Monday, November 7, 2016



Complete DHS Report for November 7, 2016

Daily Report                                            

Top Stories

• Samsung Electronics Co. issued a recall November 4 for about 2.8 million of its top-load washing machines due to a risk of injury, as the machine top can unexpectedly detach from the washing machine chassis. – U.S. Consumer Product Safety Commission  

4. November 4, U.S. Consumer Product Safety Commission – (National) Samsung recalls top-load washing machines due to risk of impact injuries. Samsung Electronics Co. issued a recall November 4 for about 2.8 million of its top-load washing machines in various models after the firm received 733 reports of the washing machines experiencing excessive vibration or the top detaching from the washing machine chassis and 9 related reports of injuries. The products were sold at home appliance stores nationwide. Source: https://www.cpsc.gov/Recalls/2016/samsung-recalls-top-load-washing-machines

• A former chief financial officer at Clarkston Brandon Community Credit Union pleaded guilty November 3 to embezzling over $18 million from his employer from 2003 – 2016. – U.S. Attorney’s Office, Eastern District of Michigan See item 7 below in the Financial Services Sector

• Over 400,000 gallons of raw sewage spilled into the Hudson River from several areas in Washington, Warren, and Albany counties in New York November 4 after heavy rains caused the local sewer system to overload. – WNYT 13 Albany

13. November 3, WNYT 13 Albany – (New York) 400,000 gallons of raw sewage spill into Hudson River. Over 400,000 gallons of raw sewage spilled into the Hudson River from several areas in Washington, Warren, and Albany counties in New York November 4 after heavy rains caused the local sewer system to overload. Source: http://wnyt.com/news/raw-sewage-spill-hudson-river/4309669/

• Around 3,000 people were evacuated from the Paris Las Vegas hotel and casino for around 20 hours November 3 – November 4 after a worker inadvertently cut into the power main while performing work in a sub-basement. – Associated Press

21. November 4, Associated Press – (Nevada) Vegas strip resort reopens after power outage, evacuation.
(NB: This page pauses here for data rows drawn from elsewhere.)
(** * CodAlarm: the state machine, timing engine and buzzer of main.cpp

    A shallow embedding of [src/CodAlarm/main.cpp].  The globals of the
    translation unit ([ca], [backlight_counter], [buzzer_counter],
    [buzzer_state]) and the one hardware register the file writes after
    start-up ([TIMSK2]) are gathered in the record [Device]; every handler
    and interrupt service routine is a function [Device -> Device]. *)

From Stdlib Require Import ZArith List Bool Lia.
Import ListNotations.
Open Scope Z_scope.

(** ** Enumerations *)

Inductive DeviceState : Type :=
  | IDLE | SET_ALARM1 | SET_ALARM2 | SET_CLOCK1 | SET_CLOCK2 | RING.

Inductive Mode : Type := H12 | H24.

(** The button identifiers main() registers listeners for. *)
Inductive Button : Type :=
  | SET_ALARM | UP | DOWN | MODE | SNOOZE | STOP_ALARM.

(** [ca.state == X] *)
Definition state_eqb (a b : DeviceState) : bool :=
  match a, b with
  | IDLE, IDLE | SET_ALARM1, SET_ALARM1 | SET_ALARM2, SET_ALARM2
  | SET_CLOCK1, SET_CLOCK1 | SET_CLOCK2, SET_CLOCK2 | RING, RING => true
  | _, _ => false
  end.

Definition button_eqb (a b : Button) : bool :=
  match a, b with
  | SET_ALARM, SET_ALARM | UP, UP | DOWN, DOWN | MODE, MODE
  | SNOOZE, SNOOZE | STOP_ALARM, STOP_ALARM => true
  | _, _ => false
  end.

(** ** What the absent headers supply

    [core/CodAlarm.h] and [core/Clock.h] are absent.  The three durations
    (as the values stored in the [int] countdowns) and the integer values
    of the [DeviceState] enumerators are taken as parameters, and class
    [Clock] as an interface.  The countdowns are only decremented while
    strictly positive, so they never leave the range of [int]. *)

Record Platform : Type := mkPlatform {
  N_BUZZER_LONG : Z;
  N_BUZZER_SHORT : Z;
  N_BACKLIGHT : Z;
  (** the integer an enumerator converts to, as in [if (ca.state = RING)] *)
  state_code : DeviceState -> Z
}.

(** The methods of class [Clock] that main.cpp calls.  The receiver is the
    last argument; [sync self other] is [self.sync(other)]. *)
Class ClockOps (T : Type) : Type := {
  tick : T -> T;
  setHour : Z -> T -> T;
  setMin : Z -> T -> T;
  sync : T -> T -> T;
  getValue : T -> Z
}.

Definition BACKLIGHT_OFF : Z := -1.
Definition BUZZER_OFF : Z := -1.

(** Bit index of the compare-match-A interrupt enable (avr/io.h gives
    OCIE1A the value 1). *)
Definition OCIE1A : Z := 1.

(** Modelled from the spec: the macros SET_BIT and UNSET_BIT are defined in
    a header that is absent; startBuzzer "arms the buzzer-pulse source" and
    stopBuzzer "disarms" it, so they set and clear one bit of the register. *)
Definition SET_BIT (reg bit : Z) : Z := Z.lor reg (Z.shiftl 1 bit).
Definition UNSET_BIT (reg bit : Z) : Z := Z.land reg (Z.lnot (Z.shiftl 1 bit)).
Around 3,000 people were evacuated from the Paris Las Vegas hotel and casino for around 20 hours November 3 – November 4 after a worker inadvertently cut into the power main while performing work in a sub-basement.

Financial Services Sector

6. November 3, Atlanta Journal-Constitution – (Georgia) FBI: 'Scruffy Faced Bandit' robs sixth area bank, this one in Kennesaw. Authorities are searching November 3 for a man dubbed the “Scruffy Faced Bandit” who is suspected of robbing 6 banks in Cobb and Fulton counties in Georgia since August 2016, including a Chase Bank branch in Kennesaw November 1. Source: http://www.ajc.com/news/crime--law/fbi-scruffy-faced-bandit-robs-sixth-area-bank-this-one-kennesaw/ghNUOJdThjEnNpBf5Kf1IM/

7. November 3, U.S. Attorney’s Office, Eastern District of Michigan – (Michigan) Former chief financial officer pleads guilty to embezzlement. A former chief financial officer (CFO) at Clarkston Brandon Community Credit Union (CBCCU) pleaded guilty November 3 for embezzling over $18 million from his employer from January 2003 – January 2016 by issuing cashier’s checks from different CBCCU accounts without authorization and depositing those funds into accounts that he managed at other financial institutions, as well as using Automated Clearing House withdrawals to illicitly transfer funds from CBCCU’s accounts to his personal accounts at other banks. The charges also state that in order to conceal the fraud, the CFO created fraudulent investments in certificates of deposit and bonds, leading auditors and bank examiners to believe that the money he embezzled was invested in these vehicles. Source: https://www.justice.gov/usao-edmi/pr/former-chief-financial-officer-pleads-guilty-embezzlement

Information Technology Sector

19. November 4, Help Net Security – (International) GitLab plugs critical flaw in its code repository manager software. GitLab released security updates for its Community Edition (CE) and Enterprise Edition (EE) of its code repository manager software resolving a critical flaw in the import/export project feature that did not adequately check for symbolic links in user-provided archives, thereby allowing an authenticated user to access the contents of any file accessible to the GitLab service account. Source: https://www.helpnetsecurity.com/2016/11/04/gitlab-plugs-critical-flaw/

20. November 3, SecurityWeek – (International) PLCs vulnerable to stealthy pin control attacks. Security researchers at the Black Hat Europe 2016 security conference discovered two new attack methods involving manipulating programmable logic controllers’ (PLCs) input and output at a low level, thereby allowing attackers to control the physical processes managed by the PLCs without triggering any alarms. The first method involves changing the pin’s configuration and allows malware in the PLC to switch a pin from input to output, or vice-versa, while the second attack method involves multiplexing and changes the functionality of the same pin. Source: http://www.securityweek.com/plcs-vulnerable-stealthy-pin-control-attacks

Communications Sector

Nothing to report